Candeia – O senhor relata que antes havia a formação escolar seguida do trabalho profissional. Hoje, com o avanço da tecnologia, o aprendizado é mais constante…
Calbucci – Há estimativa do Banco Mundial de que dois terços dos jovens que estão na educação básica hoje vão trabalhar numa profissão que ainda não existe. Como preparar um jovem para uma profissão que ainda não existe? É preciso dar a ele ferramentas para lidar com a mudança. Quando ensino esse jovem a ser flexível, perseverante, determinado, na verdade estou fazendo o que posso para que seja uma pessoa satisfeita ao longo do século 21. A boa notícia é que essas competências podem ser ensinadas. Toda empresa quer a competência técnica e a competência socioemocional, só que a segunda foi negligenciada por muito tempo. Hoje as escolas estão olhando para isso com mais carinho.
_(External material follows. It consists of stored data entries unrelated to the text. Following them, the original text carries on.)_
Lemma effect_trans l K1 K2 k L1 L2 h1 h2 h3 :
  effect l K1 k L1 h1 h2 -> effect l K2 k L2 h2 h3 -> effect l (K1 ++ K2) k (L1 ++ L2) h1 h3.
Proof.
  intros [F1 P1 R1] [F2 P2 R2]. split; [intros x Hx; rewrite F2, F1; done | | by eapply rings_trans].
  intros x. clear R1 R2 F1 F2. rewrite P2, P1, <- option_fmap_compose. apply option_fmap_ext. intros p. simpl.
  destruct (decide (x ∈ K1)), (decide (x ∈ K2)), (decide (x ∈ K1 ++ K2)) as [H | H];
    rewrite elem_of_app in H; try (exfalso; tauto); try done.
  apply rekey_idem.
Qed.

Lemma effect_mono l l' K k L h h' : l ⊆ l' -> effect l K k L h h' -> effect l' K k L h h'.
Proof. intros Hl [F P R]. split; auto. Qed.

Lemma effect_frame_rep l K k L h h' q l' : effect l K k L h h' -> wl_rep h q l' -> l' ## l -> wl_rep h' q l'.
Proof.
  intros [F P R] [Hh Ht Hs Hn] Hd. split; [done | done | | done].
  eapply seg_ext; [| exact Hs]. intros e He. unfold links. rewrite F; [done | set_solver].
Qed.

(** What an effect does to the contexts of the entries. *)
Lemma payload_ctx h e : ctx h e = p ← payload h e; match p.2 with WC_Thread c => Some c | WC_None => None end.
Proof. unfold ctx, payload. by destruct (entries h !! e). Qed.

Lemma effect_ctx l K k L h h' e c :
  effect l K k L h h' -> ctx h e = Some c ->
  ctx h' e = Some (if decide (e ∈ K) then mkTC (waiterID c) (waiter c) (tid c) k else c).
Proof.
  intros [_ P _]. rewrite !payload_ctx, P. destruct (payload h e) as [[m [| c']] |]; simpl; [done | | done].
  intros [= ->]. by destruct (decide (e ∈ K)).
Qed.

Lemma effect_ctx_inv l K k L h h' e c' :
  effect l K k L h h' -> ctx h' e = Some c' ->
  exists c, ctx h e = Some c /\ waiterID c' = waiterID c /\ waiter c' = waiter c /\ tid c' = tid c.
Proof.
  intros Ef. rewrite !payload_ctx, (ef_payload _ _ _ _ _ _ Ef).
  destruct (payload h e) as [[m [| c]] |]; simpl; [by case_decide | | done].
  destruct (decide (e ∈ K)); simpl; intros [= <-]; by exists c.
Qed.

Lemma effect_slot l K k L h h' e : effect l K k L h h' -> slot h' e = slot h e.
Proof.
  intros Ef. unfold slot. destruct (ctx h e) as [c |] eqn:E.
  - rewrite (effect_ctx _ _ _ _ _ _ _ _ Ef E). by case_decide.
  - destruct (ctx h' e) as [c' |] eqn:E'; [| done]. destruct (effect_ctx_inv _ _ _ _ _ _ _ _ Ef E') as (c & ? & _). congruence.
Qed.

Lemma effect_answers l K k L h h' m e : effect l K k L h h' -> answers h' m e = answers h m e.
Proof.
  intros [_ P _]. specialize (P e). unfold answers, payload in *.
  destruct (entries h !! e) as [s |], (entries h' !! e) as [s' |]; simpl in P; try done; try (by case_decide).
  assert (E : mask s' = mask s) by (case_decide; unfold rekey in P; simpl in P; [destruct (context s) |]; congruence).
  by rewrite E.
Qed.

Lemma effect_is_Some l K k L h h' e : effect l K k L h h' -> is_Some (entries h' !! e) <-> is_Some (entries h !! e).
Proof.
  intros [_ P _]. specialize (P e). unfold payload in P. destruct (entries h !! e), (entries h' !! e); simpl in P; try done; by case_decide.
Qed.

Lemma waits_ok_ctx h e c : waits_ok h -> ctx h e = Some c -> is_Some (waiters h !! waiter c) /\ 0 <= waiterID c <= TIMER_WAITID.
Proof.
  intros Ho. unfold ctx. destruct (entries h !! e) as [s |] eqn:E; [| done]. simpl.
  destruct (context s) eqn:Ec; [done |]. intros [= <-]. by eapply Ho.
Qed.

Lemma effect_ok l K k L h h' : effect l K k L h h' -> waits_ok h -> waits_ok h'.
Proof.
  intros Ef Ho e s' c' E' Ec'. assert (Hc : ctx h' e = Some c') by (unfold ctx; rewrite E'; simpl; by rewrite Ec').
  destruct (effect_ctx_inv _ _ _ _ _ _ _ _ Ef Hc) as (c & Hc0 & -> & -> & _).
  destruct (waits_ok_ctx _ _ _ Ho Hc0) as [[b Hb] Hid]. split; [| done].
  destruct (ef_rings _ _ _ _ _ _ Ef) as [new [_ _ W]]. destruct (W _ _ Hb) as (b' & ? & _). by exists b'.
Qed.

Lemma effect_K l K K' k L h h' : (forall x, x ∈ K <-> x ∈ K') -> effect l K k L h h' -> effect l K' k L h h'.
Proof.
  intros HK [F P R]. split; [done | | done]. intros x. rewrite P. by rewrite (decide_ext (x ∈ K) (x ∈ K')) by apply HK.
Qed.

Lemma effect_seq l K1 K2 K k L1 L2 L h1 h2 h3 :
  effect l K1 k L1 h1 h2 -> effect l K2 k L2 h2 h3 ->
  (forall x, x ∈ K <-> x ∈ K1 \/ x ∈ K2) -> L = L1 ++ L2 -> effect l K k L h1 h3.
Proof.
  intros E1 E2 HK ->. apply (effect_K _ (K1 ++ K2)); [intros x; rewrite HK; apply elem_of_app |].
  by eapply effect_trans.
Qed.

(** * Waking *)

Lemma SetKey_effect h e c k :
  ctx h e = Some c ->
  returns (SetKey h e k) (fun h' => effect [e] [e] k [] h h' /\ forall x, links h' x = links h x).
Proof.
  unfold ctx, SetKey, get_entry, thread_context. destruct (entries h !! e) as [s |] eqn:E; [| done]. simpl.
  destruct (context s) as [| c'] eqn:Ec; [done |]. intros [= ->]. simpl. apply returns_ret. split.
  - split; [intros x Hx; apply entries_put_ne; set_solver | | by apply rings_refl].
    intros x. unfold payload. destruct (decide (x ∈ [e])) as [->%list_elem_of_singleton | N].
    + rewrite entries_put_eq, E. simpl. unfold rekey. simpl. by rewrite Ec.
    + rewrite entries_put_ne by set_solver. by rewrite option_fmap_id.
  - intros x. destruct (decide (x = e)) as [-> | N]; [| by apply links_put_ne].
    rewrite links_put_eq. unfold links. by rewrite E.
Qed.

Lemma wl_rep_links h h' q l : (forall x, links h' x = links h x) -> wl_rep h q l -> wl_rep h' q l.
Proof. intros Hl [Hh Ht Hs Hn]. split; [done | done | eapply seg_ext; [| exact Hs]; auto | done]. Qed.

Lemma Notify_effect h e c m :
  waits_ok h -> ctx h e = Some c ->
  returns (WaitEntry_Notify h e m) (fun '(h', b) => b = answers h m e /\ (forall x, entries h' !! x = entries h !! x) /\
    rings (if b : bool then [(waiter c, waiterID c)] else []) h h').
Proof.
  intros Ho Hc. pose proof (waits_ok_ctx _ _ _ Ho Hc) as [[b Hb] Hid].
  revert Hc. unfold ctx, WaitEntry_Notify, answers, get_entry. destruct (entries h !! e) as [s |] eqn:E; [| done]. simpl.
  destruct (context s) as [| c'] eqn:Ec; [done |]. intros [= ->].
  destruct (Z.land m (mask s) =? 0); cbn [negb].
  { apply returns_ret. split_and!; [done | done | by apply rings_refl]. }
  simpl. eapply returns_bind; [by apply (Trigger_rings h (waiter c) b) |]. intros h' [He Hr]. apply returns_ret.
  split_and!; [done | by rewrite He | done].
Qed.

Lemma rings_effect l k L h h' : (forall x, entries h' !! x = entries h !! x) -> rings L h h' -> effect l [] k L h h'.
Proof.
  intros He Hr. split; [auto | | done]. intros x. rewrite decide_False by set_solver. unfold payload.
  by rewrite He, option_fmap_id.
Qed.

Lemma WakeWaiterLocked_rep h q l1 e l2 m c :
  wl_rep h q (l1 ++ e :: l2) -> waits_ok h -> ctx h e = Some c ->
  returns (WakeWaiterLocked h q e m) (fun '(h', q', b) => b = answers h m e /\
    wl_rep h' q' (l1 ++ if b : bool then l2 else e :: l2) /\ (b = true -> unlinked h' e) /\
    effect (l1 ++ e :: l2) [e] Key_default (if b : bool then [(waiter c, waiterID c)] else []) h h').
Proof.
  intros Hr Ho Hc. unfold WakeWaiterLocked. eapply returns_bind; [by apply (Notify_effect h e c m) |].
  intros [h1 b] (Hb & He & Hg). simpl. pose proof (rings_effect (l1 ++ e :: l2) Key_default _ _ _ He Hg) as Ef1.
  assert (Hl : forall x, links h1 x = links h x) by (intros x; unfold links; by rewrite He).
  pose proof (wl_rep_links _ _ _ _ Hl Hr) as Hr1.
  assert (Hc1 : ctx h1 e = Some c) by (unfold ctx; by rewrite He).
  set (P := fun '(h2, q2) => wl_rep h2 q2 (l1 ++ if b : bool then l2 else e :: l2) /\ (b = true -> unlinked h2 e) /\
    effect (l1 ++ e :: l2) [] Key_default [] h1 h2).
  apply (returns_bind _ _ P); unfold P.
  { destruct b.
    - eapply returns_mono; [by apply Remove_wl_rep |]. intros [h2 q2] (Hr2 & R2 & U2). split_and!; [done | done |].
      by apply effect_relinked.
    - apply returns_ret. split_and!; [done | done |]. by apply effect_relinked, relinked_refl. }
  intros [h2 q2] (Hr2 & U2 & Ef2). pose proof (effect_ctx _ _ _ _ _ _ _ _ Ef2 Hc1) as Hc2. simpl.
  eapply returns_bind; [by eapply SetKey_effect |]. intros h3 (Ef3 & Hl3). apply returns_ret. split_and!; [done | | |].
  - by apply (wl_rep_links h2).
  - intros Ht. unfold unlinked. rewrite Hl3. by apply U2.
  - apply (effect_seq _ [] [e] _ _ _ [] _ _ _ _ Ef1); [| set_solver | by rewrite app_nil_r].
    apply (effect_seq _ [] [e] _ _ [] [] _ _ _ _ Ef2); [eapply effect_mono; [| exact Ef3]; set_solver | set_solver | done].
Qed.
Candeia – Alguma consideração adicional?
Calbucci – O mais importante é que todos entendam isso: durante muito tempo imaginamos que cooperação, resiliência, flexibilidade, liderança eram coisas com as quais as pessoas nasciam. As neurociências mostram que não é assim. Da mesma forma que aprendo matemática, inglês e a andar de bicicleta, aprendo também essas habilidades. A escola é um local privilegiado para isso é o que vai ajudar nossos filhos a serem profissionais mais bem-sucedidos e pessoas mais realizadas.